Allen Dulles (CIA Director) had it right...

Allen Dulles, former Director of Central Intelligence (sacked by Kennedy), once commented with contempt: "The American people don't read."

At the university where I earned my Library degree (MLS), I worked in the History Department as a Student Assistant.

True story, we would have students show up in a panic because they could not find where their final exam was being held; When queried about what class they were in, they didn't know. Professor's name? Didn't know. Title of the course they were enrolled in, at least? Nope. Some could at best give a vague description of their prof "um, older dude with a gut, slightly balding, gray hair and glasses", which described nearly 65% of the History faculty.

If these undergrads could not remember even these basic cursory details, what are the chances they'll remember what they need to know for the actual test?

Some of them we had to send to the registrar to get a copy of their current schedule, come back, and by then their examination period was nearly over and they had to go throw themselves on the mercy of their professor to let them re-schedule their exam.

It made me very sad to work there, at times.

Kilgore Trout's picture

Thats just sad

The other asked, “What is Pearl Harbor?”

I think of shit like this whenever some right-wing conservative tool calls me unpatriotic. Of course for some reason I haven't heard so much of that for the last few years, wonder why? Oh thats right, its because they were wrong and I was right, about everything. I was right because I actually took some time to learn a thing or two. Everything thats gone wrong was easily predicted by those who pay attention. I'm sure everyone here knows how I feel. I'm proud that I was part of the single digit percentage of americans who has never supported The Shrub.

But mostly it just makes me sad. How is it that the greatest country thats ever existed can't even educate its own people, about its own history no less? Without major changes, particularly in education, the tag "The American Century" might be a little too fitting as it may have been our last century. Maybe I'm an optimist but I think we can still save ourselves. I think we could re-earn the title of greatest nation, but I'm not sure we have the will for it.

Hank Fox's picture

Re: Never Supporting Bush

I was another one.

Something that really bugs me, weirdly enough, is those people who say "Well, I've seen the light! I was wrong about Bush/Iraq/Whatever!"

I always want to get in their faces and say "Bush is famous for never changing his mind about anything — he's the exact same guy today he was 20 years ago. What the hell is wrong with you that you couldn't see that the first day of his presidential campaign what a piece of crap he was? Because nothing about him has changed."

The only difference is that today everybody can see the disastrous results of his counterproductive, thoughtless, unAmerican policies. I always think that anyone who couldn't see some of these things in advance is not somebody I want agreeing with me anyway. One, their opinions aren't worth much, and two, if they're now on my side, it makes me doubt that I'm seeing things clearly.

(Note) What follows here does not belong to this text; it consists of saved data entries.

(** * Prompt Editor: export utilities and disk mirror

    A shallow embedding of [app/utils/export.py] and
    [app/utils/filesystem.py], and the properties of the Markdown degrader,
    the filename sanitizer, the export formatter and the disk mirror.

    Text.  A Python [str] is modelled as a list of 8-bit characters
    ([list ascii]); the model is exact on ASCII text.  The character classes
    of [re] and [str] are the ASCII part of Python's: [\s] and
    [str.strip()] use the ten ASCII characters for which [str.isspace] holds,
    [\d] is [0-9], [.] is every character but the line feed, [str.upper]
    maps [a-z] to [A-Z].  Characters above 127 are kept as they are and
    belong to no class but [.] and the negated sets.

    The file has three parts: the program, then the vocabulary of the
    properties, then the properties and their proofs. *)

From Stdlib Require Import Ascii String ZArith Lia Bool DecimalString.
From stdpp Require Import base option list gmap strings.

Local Open Scope char_scope.
Local Open Scope list_scope.
Local Open Scope nat_scope.

(** ** Text *)

Abbreviation text := (list ascii).

Definition txt (s : string) : text := list_ascii_of_string s.

Definition NL : ascii := "010".
Definition DQUOTE : ascii := "034".

Definition code (c : ascii) : nat := nat_of_ascii c.

(** [str.isspace] on ASCII: TAB, LF, VT, FF, CR, FS, GS, RS, US and space. *)
Definition is_space (c : ascii) : bool :=
  ((9 <=? code c) && (code c <=? 13) || (28 <=? code c) && (code c <=? 32))%nat.

Definition is_digit (c : ascii) : bool := ((48 <=? code c) && (code c <=? 57))%nat.

Definition upper_char (c : ascii) : ascii :=
  if ((97 <=? code c) && (code c <=? 122))%nat
  then ascii_of_nat (code c - 32) else c.

(** [str.upper] *)
Definition upper (s : text) : text := map upper_char s.

Fixpoint drop_while (P : ascii -> bool) (s : text) : text :=
  match s with
  | [] => []
  | c :: s' => if P c then drop_while P s' else s
  end.

Definition lstrip_by (P : ascii -> bool) (s : text) : text := drop_while P s.
Definition rstrip_by (P : ascii -> bool) (s : text) : text :=
  rev (drop_while P (rev s)).

Definition one_of (cs : text) (c : ascii) : bool := existsb (Ascii.eqb c) cs.

(** [s.strip()] and [s.strip(chars)] *)
Definition strip (s : text) : text := rstrip_by is_space (lstrip_by is_space s).
Definition strip_chars (cs : text) (s : text) : text :=
  rstrip_by (one_of cs) (lstrip_by (one_of cs) s).

(** [s.startswith(p)] *)
Fixpoint startswith (p s : text) : bool :=
  match p, s with
  | [], _ => true
  | a :: p', b :: s' => Ascii.eqb a b && startswith p' s'
  | _ :: _, [] => false
  end.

I've actually written to some former Bush supporters, essentially encouraging them to keep faith with the man they helped elect. If you're going to back an obvious loser, why not at least have the guts to keep faith with your guy and stay on his sinking ship with him and all the rest of his idiot toadies?

The people I DO respect, at least a little bit, are the ones who don't want to talk about it. I'm thinking that some of them at least have the grace to be shamefully embarrassed about what they've done, rather than crowing about their change of heart.

Kilgore Trout's picture

I hear ya

I can't decide if I agree that I don't want there support. I do agree that those who have changed their minds have done so because they did not put enough thought into their original support of him and therefore I cannot trust that they have thought through why they disapprove now. They are too easily swayed to be counted on when they will be needed most. When we get attacked again will they return to their patriotic stupor and support an all out war with Islam? Or will they realize that terrorism is the direct result of such actions? The problem is can we defeat those who would start such a war without the support of those who don't ask enough questions?

Cat's picture

Still not as scary

As reading that the editor working with a science writer asked her to confirm that whales were a) alive and b) mammals.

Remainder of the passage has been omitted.